UK health authorities this week revealed that, as of November 7, the lifetime ban on sexually active gay men donating blood will be retired and replaced with a deferral period limiting the ban to gay men who have had sex with another man in the past year. This applies to England, Wales and Scotland, with Northern Ireland expected to make a decision on their ban in the coming months.
The lifetime ban was introduced in the UK in the 1980s in response to the AIDS crisis.
Recently, however, the ban has been a target for equality and health campaigners who say the ban is discriminatory and is not justifiable given the latest risk calculations and new screening methods. This led the Advisory Committee on the Safety of Blood, Tissue and Organs to review the ban, and the Committee has now concluded that the lifetime ban can be retired.
Committee member Prof Deirdre Kelly said the safety of the blood supply is “absolutely essential” and that any restrictions “must be based on the latest scientific evidence”.
She said there had been advances in the testing of donated blood which had significantly reduced the chance of errors and had reduced the size of the “window period”.
She said the data showed that “the risk from a 12-month deferral was equivalent to permanent deferral” so “the evidence does not support the maintenance of a permanent ban”.
Among other countries to retire their lifetime ban, Australia last year reduced the deferral period to one year. A year on, research says there has been no significant increase in HIV infections as a result of this change.
The year deferral, health authorities argue, is still necessary however because there is a period of about twelve months in which new HIV and hepatitis B infections can be hard to detect.
While campaigners have praised the UK’s action to end the lifetime ban, they have also pointed out it remains discriminatory to blanket ban gay men — even those in committed and monogamous relationships — while heterosexuals are not given the same restrictions.
“We recognise this move as a step in the right direction,” [said Ben Summerskill of gay rights group Stonewall]. “However, Stonewall will continue to push for a donation system based on the real risks. People wanting to donate blood should be asked similar questions irrespective of their sexual orientation.”

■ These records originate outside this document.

(** ** The properties *)

(** C36: [parse_command] splits a line into its words.  On any line of characters at
    [cmd], with room for [max_args] pointers and a NULL at [argv] beside it, it comes
    back with the number of words, at most [max_args]; the pointers lead, in order, to
    the words, each NUL-terminated inside the line; a NULL follows them; and no byte
    outside the line and the vector has changed. *)
Theorem parse_command_words {W} (kernel : Z -> list Z -> gmap Z Z -> W -> Z * gmap Z Z * W) cmd argv max_args l m w :
  0 <= max_args -> line_at m cmd argv (max_args + 1) l ->
  let ws := take (Z.to_nat max_args) (words l) in
  uwp kernel (fun argc m' w' => argc = Z.of_nat (length ws) /\ arguments m' argv cmd (cmd + Z.of_nat (length l)) ws /\
    read32 m' (argv + 4 * argc) = 0 /\ line_changed m m' cmd argv (max_args + 1) l /\ w' = w)
    (parse_command cmd argv max_args) m w.
Proof. intros Hmax Hl ws. by apply (uwp_parse_command kernel cmd argv max_args l). Qed.

(** "ls  -l" becomes "ls" and "-l". *)
Definition demo_line : list Z := chars "ls  -l".
Definition demo_line_mem : gmap Z Z := write_bytes ∅ 0x1000 (demo_line ++ [0]).
(** The file is read back through a new descriptor and shown. *)
Definition show_written (target_name : list Z) (written : Z) : K unit :=
  fd <- on_fs (fat16_open (FsAt 0) (Some target_name)) ;;
  if fd <? 0 then display (chars "ERROR: Failed to reopen FAT16 file after write.

Press ESC to return to menu...")
  else
    r <- on_fs (fat16_read fuel fd true 63) ;;
    let '(read_bytes, data) := (r : Z * list Z) in
    _ <- on_fs (fat16_close fd) ;;
    if read_bytes <? 0 then display (chars "ERROR: Failed to read back FAT16 file after write.

Press ESC to return to menu...")
    else
      let readback := c_string (take (Z.to_nat read_bytes) data) in
      result <- sprintf_text local_address 512 "FAT16 write test succeeded.
Wrote %d bytes to %s.
Read back %d bytes.

File contents:
%s

Press ESC to return to menu..." [target_name; readback] [u32 written; local_address 0; u32 read_bytes; local_address 1] ;;
      display result.

Definition menu_disk_write_test : K unit :=
  display (chars "==================== FAT16 Write Test ====================

") ;;
  r <- on_fs (fat16_mount (FsAt 0) 0) ;;
  if r <? 0 then display (chars mount_failed)
  else
    let target_name := chars "TEST.TXT" in
    o <- open_or_create target_name ;;
    match o with
    | None => ret tt
    | Some fd =>
        let marker := chars "FAT16 WRITE OK
" in
        written <- on_fs (fat16_write fuel fd (Some marker) (Z.of_nat (List.length marker))) ;;
        if written <? 0 then
          _ <- on_fs (fat16_close fd) ;;
          display (chars "ERROR: Failed to write to FAT16 file.

Press ESC to return to menu...")
        else
          r <- on_fs (fat16_close fd) ;;
          if r <? 0 then display (chars "ERROR: Failed to close FAT16 file after write.

Press ESC to return to menu...")
          else show_written target_name written
    end.
(** C15: [SYS_READ_FILE] with a buffer of mapped user pages that are no page tables and
    have frames of their own, and the descriptor of an open file: the process then sees
    in its buffer the bytes of the file from its position on, as many as asked for and
    left, and EAX holds their number; every other byte of physical memory, every
    translation, the disk, the tasks, the console and the modules are what they were. *)
Theorem syscall_read_file_delivers A P D (HA : FrameAllocator A) (HP : PortIO P) (HD : BlockDevice D)
    fuel call_init call_exit (s : os A P D) d buf count i fl f cs :
  let n := Z.max 0 (Z.min (fsize fl - position fl) count) in
  call_frame (frame s) SYS_READ_FILE (i + FAT16_FD_BASE) buf count ->
  vspace d (vm_of s) -> user_buffer (vm_mem (vm_of s)) d buf count -> private_pages (vm_mem (vm_of s)) d buf count ->
  open_file (os_fat s) i fl f cs -> n < Z.of_nat fuel ->
  wp (syscall_dispatch fuel call_init call_exit 128) (fun r s' => r = None /\ exists v ft c,
    s' = answered n (with_vm v (with_fat ft s)) /\
    stored d buf (file_bytes (bd_data (disk (os_fat s))) f cs (position fl) n) (vm_of s) v /\
    fholds (os_fat s) i (bd_data (disk (os_fat s))) (moved fl (position fl + n) c) ft /\
    (position fl + n < fsize fl -> c = cs_at cs ((position fl + n) / cluster_bytes f))) s.
Proof.
  intros n Hf Hv Hb Hpp Ho Hfuel. eapply wp_read_file; try done.
  intros v ft data Hst [_ (c & Hh & Hc)]. split; [done|]. by exists v, ft, c.
Qed.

Andy Wasley, editor in chief of So So Gay magazine, called for hepatitis B to be included in the national vaccination programme, as in most countries in Europe, and for “more precise selection criteria” to be used in identifying high-risk potential donors.
The U.S. Department of Health & Human Services (HHS) recently said that it would re-examine the US’s blanket blood donation ban on men who have sex with other men (MSM). Any man that has had sex with another man since 1977, no matter how infrequently or safely, is permanently barred from donating under the current policy.
Canadian Blood Services and its counterpart Héma Québec are also said to be reconsidering their bans.